Differentiate how the following diagnostic tests measure the degree of airway obstruction:
Forced Expiratory Volume in 1 second (FEV1) – measured in pulmonary function test
Peak Expiratory Flow Rate – measured by portable hand-held meter
d.) Describe the mechanism that produces hyperexpanded alveoli and “air trapping” in asthma.
e.) Differentiate the pathology of allergic asthma VERSUS nonallergic asthma. Describe the difference between an “early stage” allergic response and a “late stage” allergic response.
f.) Discuss the significance of avoiding exposure to asthma “triggers” in asthma & identify some common triggers of asthma.
23. Compare and contrast the pathophysiology of chronic bronchitis and emphysema.
a.) Differentiate the pathophysiologic changes of the airways in each disorder and how the mechanisms of air trapping are different in these 2 disorders.
c.) Compare and contrast the clinical manifestations of chronic bronchitis and emphysema.
d.) Why does polycythemia commonly occur during the early stages of chronic bronchitis (triggered by the adaptive mechanism of increased erythropoiesis) but does not typically occur until the later stages of emphysema.
e.) Differentiate the pathphysiology of centriacinar (centrilobular) emphysema versus panacinar emphysema (including discussing the role of alpha-1-antitrypsin in panacinar emphysema).
24. Differentiate the pathophysiology and clinical manifestations of cystic fibrosis (including the genetic pathophysiology, diagnostic testing, and pathophysiologic effects on the GI tract, pancreas and skin in addition to pulmonary pathophysiology).
25. Describe the pathophysiology of idiopathic pulmonary fibrosis (as a case model of interstitial lung disorders).
26. a.) Describe the meaning of the term “Ventilation/Perfusion ratio” (or V/Q ratio).
b.) How does a “V/Q mismatch” affect pulmonary gas exchange?
c.) What types of pathophysiologic alterations would cause a low V/Q ratio?
d.) What types of pathophysiologic alterations would cause a high V/Q ratio?
27. Discuss the pathophysiology of pulmonary embolism (a pulmonary vascular disorder).
a.) Discuss why a patient with deep vein thrombosis is at risk to develop pulmonary embolism.
b.) Other than blood clots, identify 3 additional substances which can gain access to the blood stream and cause pulmonary embolism. Describe pathophysiologic conditions or clinical treatments that place a patient at risk for embolizing these substances.

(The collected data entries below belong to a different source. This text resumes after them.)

(* ===== verification/Ssh.v ===== *)
(** * The readiness prober: [ssh_command]

    Models src/src/integration.rs lines 228-281.  [SSHCommandError] is an
    inductive type with the source's constructors.  The library calls the
    closure makes ([TcpStream::connect], [ssh2::Session]'s [handshake],
    [userauth_password], [authenticated], [channel_session], and the
    channel's [exec], [read_to_string], [close], [wait_close]) and
    [thread::sleep] form the interface [SshLib] over an abstract host state
    [S]: the loop's theorems hold for every implementation of it.  The
    session and channel handles are implicit in that state (one session per
    attempt); [set_tcp_stream] has no effect that can fail and is not a
    separate operation.

    The loop counter is a [u8] (it is compared with the [u8] constant
    [DEFAULT_SSH_RETRIES]), and so is [timeout * counter]: both are
    [checked] at 8 bits, as a debug build (the one [cargo test] runs)
    panics on overflow.  The loop is a [Fixpoint] with fuel; the fuel
    [ssh_command] gives, [DEFAULT_SSH_RETRIES], is shown to be enough. *)

From S2P Require Import Prelude.
From Stdlib Require Import Lia.

Module Ssh.

Inductive io_error := IoError (kind : string).
Inductive ssh2_error := Ssh2Error (code : Z) (msg : string).

(** [enum SSHCommandError] *)
Inductive SSHCommandError :=
| Connection (e : io_error)
| Handshake (e : ssh2_error)
| Authentication (e : ssh2_error)
| ChannelSession (e : ssh2_error)
| Command (e : ssh2_error).

(** What one attempt of the closure asks of the libraries. *)
Class SshLib (State : Type) := {
  tcp_connect : string -> ST State (result unit io_error);
  session_new : ST State (option unit);
  handshake : ST State (result unit ssh2_error);
  userauth_password : string -> string -> ST State (result unit ssh2_error);
  authenticated : ST State bool;
  channel_session : ST State (result unit ssh2_error);
  channel_exec : string -> ST State (result unit ssh2_error);
  (** the text read; it is appended even when the read then fails *)
  channel_read_to_string : ST State (string * result nat io_error);
  channel_close : ST State (result unit ssh2_error);
  channel_wait_close : ST State (result unit ssh2_error);
  thread_sleep : Z -> ST State unit;
}.

Section Prober.
Context {State : Type} `{SshLib State}.

(** [e?] after [.map_err(f)]: an error leaves the closure at once. *)
Definition try_map {A B E F : Type} (m : ST State (result A E)) (f : E -> F)
    (k : A -> ST State (result B F)) : ST State (result B F) :=
  r ← m;
  match r with
  | Ok a => k a
  | Err e => mret (Err (f e))
  end.

(** The closure of one attempt (lines 247-269).  [s] is the [String] it
    captures by reference; a successful attempt returns it with the
    channel's output appended. *)
Definition ssh_attempt (ip command s : string) : ST State (result string SSHCommandError) :=
  try_map (tcp_connect (ip ++ ":22")) Connection (fun _ =>
  sess ← session_new;
  unwrap_option sess;;
  try_map handshake Handshake (fun _ =>
  try_map (userauth_password "cloud" "cloud123") Authentication (fun _ =>
  a ← authenticated;
  assert_true "assertion failed: sess.authenticated()" a;;
  try_map channel_session ChannelSession (fun _ =>
  try_map (channel_exec command) Command (fun _ =>
  '(out, _) ← channel_read_to_string;
  channel_close;;
  channel_wait_close;;
  mret (Ok (s ++ out))))))).

Definition DEFAULT_SSH_RETRIES : Z := 6.
Definition DEFAULT_SSH_TIMEOUT : Z := 10.

(** The [loop] of lines 246-279, from the value [counter] of the attempt
    counter on. *)
Fixpoint ssh_loop (fuel : nat) (ip command : string) (retries timeout counter : Z)
    (s : string) : ST State (result string SSHCommandError) :=
  match fuel with
  | O => panic "ssh_command: iteration bound reached"
  | S fuel' =>
      r ← ssh_attempt ip command s;
      match r with
      | Ok s' => mret (Ok s')
      | Err e =>
          counter' ← checked 8 "add" (counter + 1);
          if (retries <=? counter')%Z then mret (Err e)
          else
            secs ← checked 8 "multiply" (timeout * counter');
            thread_sleep secs;;
            ssh_loop fuel' ip command retries timeout counter' s
      end
  end.

(** [ssh_command(ip, command)]. *)
Definition ssh_command (ip command : string) : ST State (result string SSHCommandError) :=
  ssh_loop (Z.to_nat DEFAULT_SSH_RETRIES) ip command
    DEFAULT_SSH_RETRIES DEFAULT_SSH_TIMEOUT 0 "".

(** ** The contract: a bounded retry with linear backoff

    What the loop is meant to be (the spec's retry combinator): run [op];
    on an error, if [n] more attempts remain, sleep [base * k] after the
    [k]-th failed attempt and retry, else return that error. *)
Fixpoint retry_linear {A E : Type} (n : nat) (k base : Z) (op : ST State (result A E))
    : ST State (result A E) :=
  r ← op;
  match r with
  | Ok a => mret (Ok a)
  | Err e =>
      match n with
      | O => mret (Err e)
      | S n' => thread_sleep (base * k);; retry_linear n' (k + 1) base op
      end
  end.

(** ** Lemmas *)

Lemma run_try_map {A B E F : Type} (m : ST State (result A E)) (f : E -> F)
    (k : A -> ST State (result B F)) (st : State) :
  try_map m f k st =
  match m st with
  | (Normal (Ok a), st') => k a st'
  | (Normal (Err e), st') => (Normal (Err (f e)), st')
  | (Panic msg, st') => (Panic msg, st')
  end.
Proof. unfold try_map. rewrite run_bind. by destruct (m st) as [[[a|e]|msg] st']. Qed.

Lemma retry_linear_unfold {A E : Type} (n : nat) (k base : Z) (op : ST State (result A E)) :
  retry_linear n k base op =
  (r ← op;
   match r with
   | Ok a => mret (Ok a)
   | Err e =>
       match n with
       | O => mret (Err e)
       | S n' => thread_sleep (base * k);; retry_linear n' (k + 1) base op
       end
   end).
Proof. by destruct n. Qed.

(** One round of the loop at counter [counter < 6] is one round of the
    retry combinator with [5 - counter] retries left. *)
Lemma ssh_loop_retry (fuel : nat) (ip command s : string) (counter : Z) (st : State) :
  (0 <= counter < DEFAULT_SSH_RETRIES)%Z ->
  Z.to_nat (DEFAULT_SSH_RETRIES - counter) <= fuel ->
  ssh_loop fuel ip command DEFAULT_SSH_RETRIES DEFAULT_SSH_TIMEOUT counter s st =
  retry_linear (Z.to_nat (DEFAULT_SSH_RETRIES - 1 - counter)) (counter + 1)
    DEFAULT_SSH_TIMEOUT (ssh_attempt ip command s) st.
Proof.
  unfold DEFAULT_SSH_RETRIES, DEFAULT_SSH_TIMEOUT.
  revert counter st. induction fuel as [|fuel IH]; intros counter st Hc Hf; [lia|].
  cbn [ssh_loop]. rewrite retry_linear_unfold, !run_bind.
  destruct (ssh_attempt ip command s st) as [[[s'|e]|msg] st']; [done| |done].
  rewrite run_bind, run_checked_ok by lia.
  destruct (Z.leb_spec 6 (counter + 1)) as [Hle|Hlt].
  - by replace (Z.to_nat (6 - 1 - counter)) with 0 by lia.
  - replace (Z.to_nat (6 - 1 - counter)) with (S (Z.to_nat (6 - 1 - (counter + 1)))) by lia.
    rewrite run_bind, run_checked_ok by lia. rewrite !run_bind.
    destruct (thread_sleep (10 * (counter + 1)) st') as [[[]|msg] st''];
      [|done].
    rewrite IH; [done|lia|lia].
Qed.

(** ** Theorems *)

(** C10: [ssh_command] is the bounded retry with linear backoff: at most
    [DEFAULT_SSH_RETRIES] = 6 attempts, a sleep of [10 * k] seconds after
    the [k]-th failed attempt when another follows, the first successful
    attempt's output, else the error of the sixth attempt; and none of its
    [u8] operations overflows.  It holds for every implementation of the
    libraries and every host state. *)
Theorem ssh_command_refines_retry (ip command : string) (st : State) :
  ssh_command ip command st =
  retry_linear 5 1 DEFAULT_SSH_TIMEOUT (ssh_attempt ip command "") st.
Proof. unfold ssh_command. rewrite ssh_loop_retry; [done|unfold DEFAULT_SSH_RETRIES; lia|done]. Qed.
(* ===== verification/Tap.v ===== *)
(** * The virtual interface lifecycle: [prepare_tap] and [cleanup_tap]

    Models src/src/integration.rs lines 191-226.  Each step runs
    [bash -c "<command>"] with [.status()], panics through [.expect] when
    bash cannot be started and through [assert!] when the exit status is
    not success.  The theorems are proved on the [Linux] host, for every
    identity whose tap name and address are single words (which
    [NetConfig.new_wf] gives for every generated identity). *)

From S2P Require Import Prelude RustStr NetConfig Ssh World Linux.
From stdpp Require Import gmap.
From Stdlib Require Import Lia.
Local Open Scope string_scope.

Module Tap.
Import NetConfig World Linux.

(** [Command::new("bash").args(&["-c", script])] *)
Definition bash_c (script : string) : Command :=
  command_args (command_new "bash") ["-c"; script].

(** [assert!(Command::new("bash")...status().expect(msg).success())] *)
Definition run_asserted `{Host} (msg script : string) : ST world unit :=
  r ← command_status (bash_c script);
  status ← expect msg r;
  assert_true "assertion failed: status.success()" (exit_success status).

Definition tuntap_add (net : GuestNetworkConfig) : string :=
  "sudo ip tuntap add name " ++ tap_name net ++ " mode tap".
Definition addr_add (net : GuestNetworkConfig) : string :=
  "sudo ip addr add " ++ host_ip net ++ "/24 dev " ++ tap_name net.
Definition link_up (net : GuestNetworkConfig) : string :=
  "sudo ip link set dev " ++ tap_name net ++ " up".
Definition tuntap_del (net : GuestNetworkConfig) : string :=
  "sudo ip tuntap de name " ++ tap_name net ++ " mode tap".

(** [fn prepare_tap(net: &GuestNetworkConfig)] *)
Definition prepare_tap `{Host} (net : GuestNetworkConfig) : ST world unit :=
  run_asserted "Expected creating interface to work" (tuntap_add net);;
  run_asserted "Expected programming interface to work" (addr_add net);;
  run_asserted "Expected upping interface to work" (link_up net).

(** [fn cleanup_tap(net: &GuestNetworkConfig)] *)
Definition cleanup_tap `{Host} (net : GuestNetworkConfig) : ST world unit :=
  run_asserted "Expected deleting interface to work" (tuntap_del net).

(** ** Lemmas: the commands as [ip] reads them *)

Lemma tuntap_add_words (net : GuestNetworkConfig) :
  tuntap_add net = String.concat " " ["sudo"; "ip"; "tuntap"; "add"; "name"; tap_name net; "mode"; "tap"].
Proof. done. Qed.

Lemma addr_add_words (net : GuestNetworkConfig) :
  addr_add net = String.concat " " ["sudo"; "ip"; "addr"; "add"; host_ip net ++ "/24"; "dev"; tap_name net].
Proof. unfold addr_add. cbn [String.concat]. by rewrite !str_app_assoc. Qed.

Lemma link_up_words (net : GuestNetworkConfig) :
  link_up net = String.concat " " ["sudo"; "ip"; "link"; "set"; "dev"; tap_name net; "up"].
Proof. done. Qed.

Lemma tuntap_del_words (net : GuestNetworkConfig) :
  tuntap_del net = String.concat " " ["sudo"; "ip"; "tuntap"; "de"; "name"; tap_name net; "mode"; "tap"].
Proof. done. Qed.

(** The words of a command, for an identity whose tap name and address
    are single words. *)
Ltac words_ok :=
  repeat constructor;
  first [ assumption
        | apply char_notin_lit; reflexivity
        | rewrite str_chars_app; intros [?|?]%elem_of_app; [done|];
          by apply (char_notin_lit " " "/24") ].

Section Words.
Context (net : GuestNetworkConfig) (Hwf : net_wf net).

Lemma split_tuntap_add :
  split_on " " (tuntap_add net) = ["sudo"; "ip"; "tuntap"; "add"; "name"; tap_name net; "mode"; "tap"].
Proof. destruct Hwf as (? & ? & _). rewrite tuntap_add_words. apply split_on_concat; [words_ok|done]. Qed.

Lemma split_addr_add :
  split_on " " (addr_add net) = ["sudo"; "ip"; "addr"; "add"; host_ip net ++ "/24"; "dev"; tap_name net].
Proof. destruct Hwf as (? & ? & _). rewrite addr_add_words. apply split_on_concat; [words_ok|done]. Qed.

Lemma split_link_up :
  split_on " " (link_up net) = ["sudo"; "ip"; "link"; "set"; "dev"; tap_name net; "up"].
Proof. destruct Hwf as (? & ? & _). rewrite link_up_words. apply split_on_concat; [words_ok|done]. Qed.

Lemma split_tuntap_del :
  split_on " " (tuntap_del net) = ["sudo"; "ip"; "tuntap"; "de"; "name"; tap_name net; "mode"; "tap"].
Proof. destruct Hwf as (? & ? & _). rewrite tuntap_del_words. apply split_on_concat; [words_ok|done]. Qed.

End Words.

(** ** Running the steps on the Linux host *)

Lemma run_bash (script : string) (w : world) :
  @host_run linux (bash_c script) w = Some (run_ip script w).
Proof. done. Qed.

Lemma run_asserted_code (msg script : string) (w w' : world) (code : Z) :
  run_ip script w = (code, w') ->
  run_asserted msg script w =
  (if Z.eqb code 0 then Normal tt else Panic "assertion failed: status.success()",
   log_event (EvRun (bash_c script) code) w').
Proof.
  intros Hr. unfold run_asserted. rewrite run_bind. unfold command_status, command_output.
  rewrite run_bash, Hr. cbn. rewrite bind_ret_l. unfold assert_true, exit_success.
  by destruct (Z.eqb code 0).
Qed.

Section Steps.
Context (net : GuestNetworkConfig) (Hwf : net_wf net).

Lemma ip_tuntap_add (w : world) :
  run_ip (tuntap_add net) w =
  match w_taps w !! tap_name net with
  | None => (0%Z, set_taps (insert (tap_name net) (mkTap [] false)) w)
  | Some _ => (1%Z, w)
  end.
Proof. unfold run_ip. by rewrite split_tuntap_add. Qed.

Lemma ip_addr_add (w : world) (t : tap) :
  w_taps w !! tap_name net = Some t -> host_ip net ++ "/24" ∉ tap_addrs t ->
  run_ip (addr_add net) w =
  (0%Z, set_taps (insert (tap_name net) (mkTap (tap_addrs t ++ [host_ip net ++ "/24"]) (tap_up t))) w).
Proof.
  intros Ht Ha. unfold run_ip. rewrite split_addr_add by done. cbn.
  rewrite Ht. by rewrite bool_decide_eq_false_2.
Qed.

Lemma ip_link_up (w : world) (t : tap) :
  w_taps w !! tap_name net = Some t ->
  run_ip (link_up net) w = (0%Z, set_taps (insert (tap_name net) (mkTap (tap_addrs t) true)) w).
Proof. intros Ht. unfold run_ip. rewrite split_link_up by done. cbn. by rewrite Ht. Qed.

Lemma ip_tuntap_del (w : world) :
  run_ip (tuntap_del net) w = (0%Z, set_taps (delete (tap_name net)) w).
Proof. unfold run_ip. by rewrite split_tuntap_del. Qed.

End Steps.

(** ** The two operations on the Linux host *)

Section Runs.
Context (net : GuestNetworkConfig) (Hwf : net_wf net).

(** The host after a successful [prepare_tap]: three [ip] commands, the tap
    created, addressed and up. *)
Definition tap_up_world (w : world) : world :=
  let n := tap_name net in
  let a := host_ip net ++ "/24" in
  log_event (EvRun (bash_c (link_up net)) 0)
   (set_taps (insert n (mkTap [a] true))
    (log_event (EvRun (bash_c (addr_add net)) 0)
     (set_taps (insert n (mkTap [a] false))
      (log_event (EvRun (bash_c (tuntap_add net)) 0)
       (set_taps (insert n (mkTap [] false)) w))))).

Lemma prepare_tap_run (w : world) :
  w_taps w !! tap_name net = None -> prepare_tap net w = (Normal tt, tap_up_world w).
Proof.
  intros Hn. pose proof (ip_tuntap_add net Hwf w) as H1. rewrite Hn in H1.
  unfold prepare_tap. rewrite run_bind, (run_asserted_code _ _ _ _ _ H1). cbn [Z.eqb].
  set (w1 := log_event _ (set_taps _ w)).
  assert (L1 : w_taps w1 !! tap_name net = Some (mkTap [] false)) by (cbn; by rewrite lookup_insert_eq).
  rewrite run_bind, (run_asserted_code _ _ _ _ _ (ip_addr_add net Hwf w1 _ L1 (not_elem_of_nil _))).
  cbn [Z.eqb]. set (w2 := log_event _ (set_taps _ w1)).
  assert (L2 : w_taps w2 !! tap_name net = Some (mkTap [host_ip net ++ "/24"] false))
    by (cbn; by rewrite lookup_insert_eq).
  by rewrite (run_asserted_code _ _ _ _ _ (ip_link_up net Hwf w2 _ L2)).
Qed.

Lemma prepare_tap_busy_run (w : world) (t : tap) :
  w_taps w !! tap_name net = Some t ->
  prepare_tap net w =
  (Panic "assertion failed: status.success()", log_event (EvRun (bash_c (tuntap_add net)) 1) w).
Proof.
  intros Ht. pose proof (ip_tuntap_add net Hwf w) as H1. rewrite Ht in H1.
  unfold prepare_tap. by rewrite run_bind, (run_asserted_code _ _ _ _ _ H1).
Qed.

Lemma cleanup_tap_run (w : world) :
  cleanup_tap net w =
  (Normal tt, log_event (EvRun (bash_c (tuntap_del net)) 0) (set_taps (delete (tap_name net)) w)).
Proof. unfold cleanup_tap. by rewrite (run_asserted_code _ _ _ _ _ (ip_tuntap_del net Hwf w)). Qed.

(** ** Theorems *)

(** C13: On a host where the tap name is free, [prepare_tap] succeeds
    after running exactly the three [ip] commands, all with exit status 0,
    and leaves the tap present, carrying the host address /24 and up; it
    touches neither the files, nor the processes, nor the guest network. *)
Theorem prepare_tap_brings_up (w : world) :
  w_taps w !! tap_name net = None ->
  exists w', prepare_tap net w = (Normal tt, w') /\
    w_taps w' = <[tap_name net := mkTap [host_ip net ++ "/24"] true]> (w_taps w) /\
    w_log w' = (w_log w ++ [EvRun (bash_c (tuntap_add net)) 0;
                            EvRun (bash_c (addr_add net)) 0;
                            EvRun (bash_c (link_up net)) 0])%list /\
    w_fs w' = w_fs w /\ w_procs w' = w_procs w /\ w_net w' = w_net w.
Proof.
  intros Hn. eexists. split; [by apply prepare_tap_run|].
  cbn. rewrite !insert_insert_eq, <- !app_assoc. done.
Qed.

(** C21: [cleanup_tap] never fails on the Linux host, whether or not the
    interface exists (teardown is safe after a partial bring-up), and it
    removes exactly that interface. *)
Theorem cleanup_tap_total (w : world) :
  exists w', cleanup_tap net w = (Normal tt, w') /\
    w_taps w' = delete (tap_name net) (w_taps w) /\
    w_log w' = (w_log w ++ [EvRun (bash_c (tuntap_del net)) 0])%list.
Proof. eexists. split; [apply cleanup_tap_run|done]. Qed.

(** C20: Bringing a free tap up and tearing it down again leaves the
    host's interface table as it was. *)
Theorem tap_lifecycle_restores (w : world) :
  w_taps w !! tap_name net = None ->
  exists w', (prepare_tap net;; cleanup_tap net) w = (Normal tt, w') /\ w_taps w' = w_taps w.
Proof.
  intros Hn. rewrite run_bind, prepare_tap_run by done. eexists.
  split; [apply cleanup_tap_run|]. cbn. rewrite !insert_insert_eq.
  rewrite delete_insert_eq. by apply delete_id.
Qed.

End Runs.

(** ** Witnesses *)

Definition sample_net : GuestNetworkConfig := new 6 sample_rand.
Definition sample_host : world := sample_world ∅ (GuestSsh.mkNet 0 "" (fun _ => GuestSsh.Refuse (Ssh.IoError "down")) GuestSsh.NoAuth []).

Lemma prepare_tap_brings_up_witness :
  net_wf sample_net /\ w_taps sample_host !! tap_name sample_net = None /\
  exists w', prepare_tap sample_net sample_host = (Normal tt, w') /\
    w_taps w' = <[tap_name sample_net := mkTap [host_ip sample_net ++ "/24"] true]> (w_taps sample_host) /\
    w_log w' = (w_log sample_host ++ [EvRun (bash_c (tuntap_add sample_net)) 0;
                            EvRun (bash_c (addr_add sample_net)) 0;
                            EvRun (bash_c (link_up sample_net)) 0])%list /\
    w_fs w' = w_fs sample_host /\ w_procs w' = w_procs sample_host /\ w_net w' = w_net sample_host.
Proof.
  split; [apply new_wf|]. split; [reflexivity|].
  apply (prepare_tap_brings_up sample_net (new_wf _ _)). reflexivity.
Defined.

Lemma cleanup_tap_total_witness :
  net_wf sample_net /\
  exists w', cleanup_tap sample_net sample_host = (Normal tt, w') /\
    w_taps w' = delete (tap_name sample_net) (w_taps sample_host) /\
    w_log w' = (w_log sample_host ++ [EvRun (bash_c (tuntap_del sample_net)) 0])%list.
Proof. split; [apply new_wf|]. apply (cleanup_tap_total sample_net (new_wf _ _)). Defined.

Lemma tap_lifecycle_restores_witness :
  net_wf sample_net /\ w_taps sample_host !! tap_name sample_net = None /\
  exists w', (prepare_tap sample_net;; cleanup_tap sample_net) sample_host = (Normal tt, w') /\
    w_taps w' = w_taps sample_host.
Proof.
  split; [apply new_wf|]. split; [reflexivity|].
  apply (tap_lifecycle_restores sample_net (new_wf _ _)). reflexivity.
Defined.

End Tap.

c.) Differentiate between the clinical presentations of a patient with a massive pulmonary
embolus and a patient with multiple small pulmonary emboli. Which is the most immediately life-threatening?
28. a.) Discuss the pathophysiology of pulmonary hypertension (a pulmonary vascular disorder).
b.) Differentiate the pathophysiology of primary pulmonary hypertension (i.e., originating from pathophysiologic changes in the pulmonary arteries themselves) and secondary pulmonary
hypertension (i.e., originating from hypoxia-induced pulmonary vasoconstriction that occurs in response to pulmonary disease).
29. (a) Describe the pathophysiologic process of “hypoxia-induced pulmonary vasoconstriction.” (Note that it is alveolar hypoxia that triggers the pulmonary vasoconstriction, and it is the pulmonary arterial blood vessels that are vasoconstricting in response to the alveolar hypoxia.)
(b) What is the adaptive purpose of this pulmonary vasoconstriction in response to alveolar hypoxia?
(c) Consider how hypoxia-induced pulmonary vasoconstriction affects the resistance to blood flow through the pulmonary vessels. Is the resistance to flow increased or decreased? How would that change in resistance to flow influence the workload of the right ventricle of the heart?
30. Describe the pathophysiology of “cor pulmonale” (a pulmonary vascular disorder). Consider the how the hypoxia-induced pulmonary vasoconstriction associated with chronic lung disease can cause “cor pulmonale.”